Could you retype, exactly as written, every line from the top of the records through the line that contains "Definition answered (p"?

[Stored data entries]
--------
(* ===== verification/Truncation.v ===== *)
(** * Truncation: leader-epoch probes ([internal/collector/truncation.go])

    The phase asks a leader about an epoch some group committed, when it differs
    from the partition's current one, and remembers the questions a leader has
    answered across cycles: the suppression set is threaded through. *)

From Stdlib Require Import ZArith Lia.
From stdpp Require Import prelude gmap strings numbers sorting.
From S2P Require Import Prelude Wire Errors Sections Filter Kadm Collector Topics.

Definition maxEpochProbeRounds : Z := 4.
Definition maxEpochProbesPerCycle : Z := 1024.
Definition maxProbedEpochs : Z := 8192.

Record epochProbeKey := mkEpochProbeKey {
  epk_topic : string;
  epk_topicID : string;
  epk_partition : Z;
  epk_committed : Z;
  epk_current : Z;
}.

#[export] Instance epochProbeKey_eq_dec : EqDecision epochProbeKey.
Proof. solve_decision. Defined.
#[export] Instance epochProbeKey_countable : Countable epochProbeKey.
Proof.
  refine (inj_countable'
    (fun k => (epk_topic k, epk_topicID k, epk_partition k, epk_committed k, epk_current k))
    (fun '(a, b, c, d, e) => mkEpochProbeKey a b c d e) _). by intros [].
Defined.

(** ** The suppression set *)

Notation probedEpochs := (gset epochProbeKey).

Definition answered (p : probedEpochs) (k : epochProbeKey) : bool := bool_decide (k ∈ p).

Definition remember (k : epochProbeKey) (p : probedEpochs) : probedEpochs :=
  let p := if maxProbedEpochs <=? Z.of_nat (size p) then ∅ else p in
  {[k]} ∪ p.

(** ** Triggers *)

Record epochTrigger := mkEpochTrigger {
  et_topic : string;
  et_topicID : string;
  et_partition : Z;
  et_group : string;
  et_committedOffset : option Z;
  et_committedEpoch : Z;
  et_currentEpoch : Z;
}.

Record epochKey := mkEpochKey {
  ek_topic : string;
  ek_partition : Z;
  ek_epoch : Z;
}.

#[export] Instance epochKey_eq_dec : EqDecision epochKey.
Proof. solve_decision. Defined.
#[export] Instance epochKey_countable : Countable epochKey.
Proof.
  refine (inj_countable' (fun k => (ek_topic k, ek_partition k, ek_epoch k))
    (fun '(a, b, c) => mkEpochKey a b c) _). by intros [].
Defined.

Definition key (t : epochTrigger) : epochKey :=
  mkEpochKey (et_topic t) (et_partition t) (et_committedEpoch t).

Definition probeKey (t : epochTrigger) : epochProbeKey :=
  mkEpochProbeKey (et_topic t) (et_topicID t) (et_partition t) (et_committedEpoch t) (et_currentEpoch t).

(** The current epochs, by topic and partition; a later row replaces an earlier. *)
Definition currentEpochs (topics : list TopicMetrics) : gmap string (gmap Z (string * Z)) :=
  foldl (fun m t =>
    <[tm_Name t := foldl (fun ps p => <[p_ID p := (tm_ID t, p_LeaderEpoch p)]> ps) ∅ (tm_Partitions t)]> m)
    ∅ topics.

(** One committed offset against the current epochs. *)
Definition trigger (current : gmap string (gmap Z (string * Z))) (group : string) (o : PartitionOffset)
    : option epochTrigger :=
  match po_Offset o with
  | None => None
  | Some _ =>
      if po_LeaderEpoch o <? 0 then None
      else
        match (ps ← current !! po_Topic o; ps !! po_Partition o) with
        | None => None
        | Some (topicID, epoch) =>
            if (epoch <? 0) || (epoch =? po_LeaderEpoch o) then None
            else Some (mkEpochTrigger (po_Topic o) topicID (po_Partition o) group (po_Offset o)
                         (po_LeaderEpoch o) epoch)
        end
  end.

Definition trigger_less : epochTrigger -> epochTrigger -> bool :=
  lex_less et_topic str_ltb
    (lex_less et_partition Z.ltb (fun a b => str_ltb (et_group a) (et_group b))).

Definition allTriggers (topics : list TopicMetrics) (offsets : list ConsumerOffset) : list epochTrigger :=
  sort_slice trigger_less
    (offsets ≫= fun co => omap (trigger (currentEpochs topics) (co_GroupID co)) (elems (co_Offsets co))).

Definition epochTriggers (topics : list TopicMetrics) (offsets : list ConsumerOffset) (max : Z)
    : list epochTrigger * bool :=
  if (Z.of_nat (length topics) =? 0) || (Z.of_nat (length offsets) =? 0) then ([], false)
  else
    let triggers := allTriggers topics offsets in
    let '(keep, cut) := capLen (Z.of_nat (length triggers)) max in
    (take (Z.to_nat keep) triggers, 0 <? cut).

(** ** Rounds *)

Record epochRound := mkEpochRound {
  er_req : EpochRequest;
  er_keys : list epochKey;
}.

(** [req.Add(topic, partition, epoch)]. *)
Definition req_Add (k : epochKey) (req : EpochRequest) : EpochRequest :=
  <[ek_topic k := <[ek_partition k := ek_epoch k]> (default ∅ (req !! ek_topic k))]> req.

Definition req_lookup (req : EpochRequest) (k : epochKey) : option Z :=
  ps ← req !! ek_topic k; ps !! ek_partition k.

Definition round_add (k : epochKey) (r : epochRound) : epochRound :=
  mkEpochRound (req_Add k (er_req r)) (er_keys r ++ [k]).

(** The inner loop: the first round that can carry the question, if any. *)
Fixpoint place (k : epochKey) (rounds : list epochRound) : option (list epochRound) :=
  match rounds with
  | [] => None
  | r :: rounds =>
      match req_lookup (er_req r) k with
      | Some e => if e =? ek_epoch k then Some (r :: rounds) else cons r <$> place k rounds
      | None => Some (round_add k r :: rounds)
      end
  end.

Definition round_step (st : list epochRound * bool) (t : epochTrigger) : list epochRound * bool :=
  let '(rounds, dropped) := st in
  match place (key t) rounds with
  | Some rounds => (rounds, dropped)
  | None =>
      if maxEpochProbeRounds <=? Z.of_nat (length rounds) then (rounds, true)
      else (rounds ++ [round_add (key t) (mkEpochRound ∅ [])], dropped)
  end.

Definition epochRounds (triggers : list epochTrigger) : list epochRound * bool :=
  foldl round_step ([], false) triggers.

(** ** Answers and probes *)

Record epochAnswer := mkEpochAnswer {
  ea_offset : option EpochOffset;   (* [None] when the response omits the partition *)
  ea_usable : bool;
}.

Definition settles (a : epochAnswer) : bool :=
  ea_usable a && match ea_offset a with
                 | Some o => match eo_Err o with None => true | Some _ => false end
                 | None => false
                 end.

Section truncation.
Context `{!KerrCodes}.

Definition probe (t : epochTrigger) (a : epochAnswer) : St section EpochProbe :=
  let p returned end_ node code :=
    mkEpochProbe (et_topic t) (et_topicID t) (et_partition t) (et_group t) (et_committedOffset t)
      (et_committedEpoch t) (et_currentEpoch t) returned end_ node code in
  if negb (ea_usable a) then mret (p None None None 0)
  else
    match ea_offset a with
    | None =>
        modify (recordPartition "OffsetForLeaderEpoch" (et_topic t) (et_partition t) errEpochNotReturned) ;;
        mret (p None None None 0)
    | Some o =>
        match eo_Err o with
        | Some err =>
            modify (recordPartition "OffsetForLeaderEpoch" (et_topic t) (et_partition t) err) ;;
            mret (p None None (Some (eo_NodeID o)) (errorCode (Some err)))
        | None =>
            mret (p (Some (eo_LeaderEpoch o)) (nullableOffset (eo_EndOffset o) None)
                    (Some (eo_NodeID o)) 0)
        end
    end.

(** The loop over the rounds: one request each, its answers filed by question. *)
Fixpoint askRounds {V} (rounds : list epochRound) (asked : gmap epochKey epochAnswer) (sec : section)
    : prog V (gmap epochKey epochAnswer * section) :=
  match rounds with
  | [] => mret (asked, sec)
  | round :: rounds =>
      '(resp, err) ← call (ROffsetForLeaderEpoch (er_req round));
      let '(ok, sec) := requestPartial "OffsetForLeaderEpoch" err (0 <? Z.of_nat (size resp)) sec in
      let asked := foldl (fun m k =>
        <[k := mkEpochAnswer (ps ← resp !! ek_topic k; ps !! ek_partition k) ok]> m) asked (er_keys round) in
      askRounds rounds asked sec
  end.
--------
RESPONSE AREA →
(* ===== verification/Truncation.v ===== *)
(** * Truncation: leader-epoch probes ([internal/collector/truncation.go])

    The phase asks a leader about an epoch some group committed, when it differs
    from the partition's current one, and remembers the questions a leader has
    answered across cycles: the suppression set is threaded through. *)

From Stdlib Require Import ZArith Lia.
From stdpp Require Import prelude gmap strings numbers sorting.
From S2P Require Import Prelude Wire Errors Sections Filter Kadm Collector Topics.

Definition maxEpochProbeRounds : Z := 4.
Definition maxEpochProbesPerCycle : Z := 1024.
Definition maxProbedEpochs : Z := 8192.

Record epochProbeKey := mkEpochProbeKey {
  epk_topic : string;
  epk_topicID : string;
  epk_partition : Z;
  epk_committed : Z;
  epk_current : Z;
}.

#[export] Instance epochProbeKey_eq_dec : EqDecision epochProbeKey.
Proof. solve_decision. Defined.
#[export] Instance epochProbeKey_countable : Countable epochProbeKey.
Proof.
  refine (inj_countable'
    (fun k => (epk_topic k, epk_topicID k, epk_partition k, epk_committed k, epk_current k))
    (fun '(a, b, c, d, e) => mkEpochProbeKey a b c d e) _). by intros [].
Defined.

(** ** The suppression set *)

Notation probedEpochs := (gset epochProbeKey).

Definition answered (p : probedEpochs) (k : epochProbeKey) : bool := bool_decide (k ∈ p).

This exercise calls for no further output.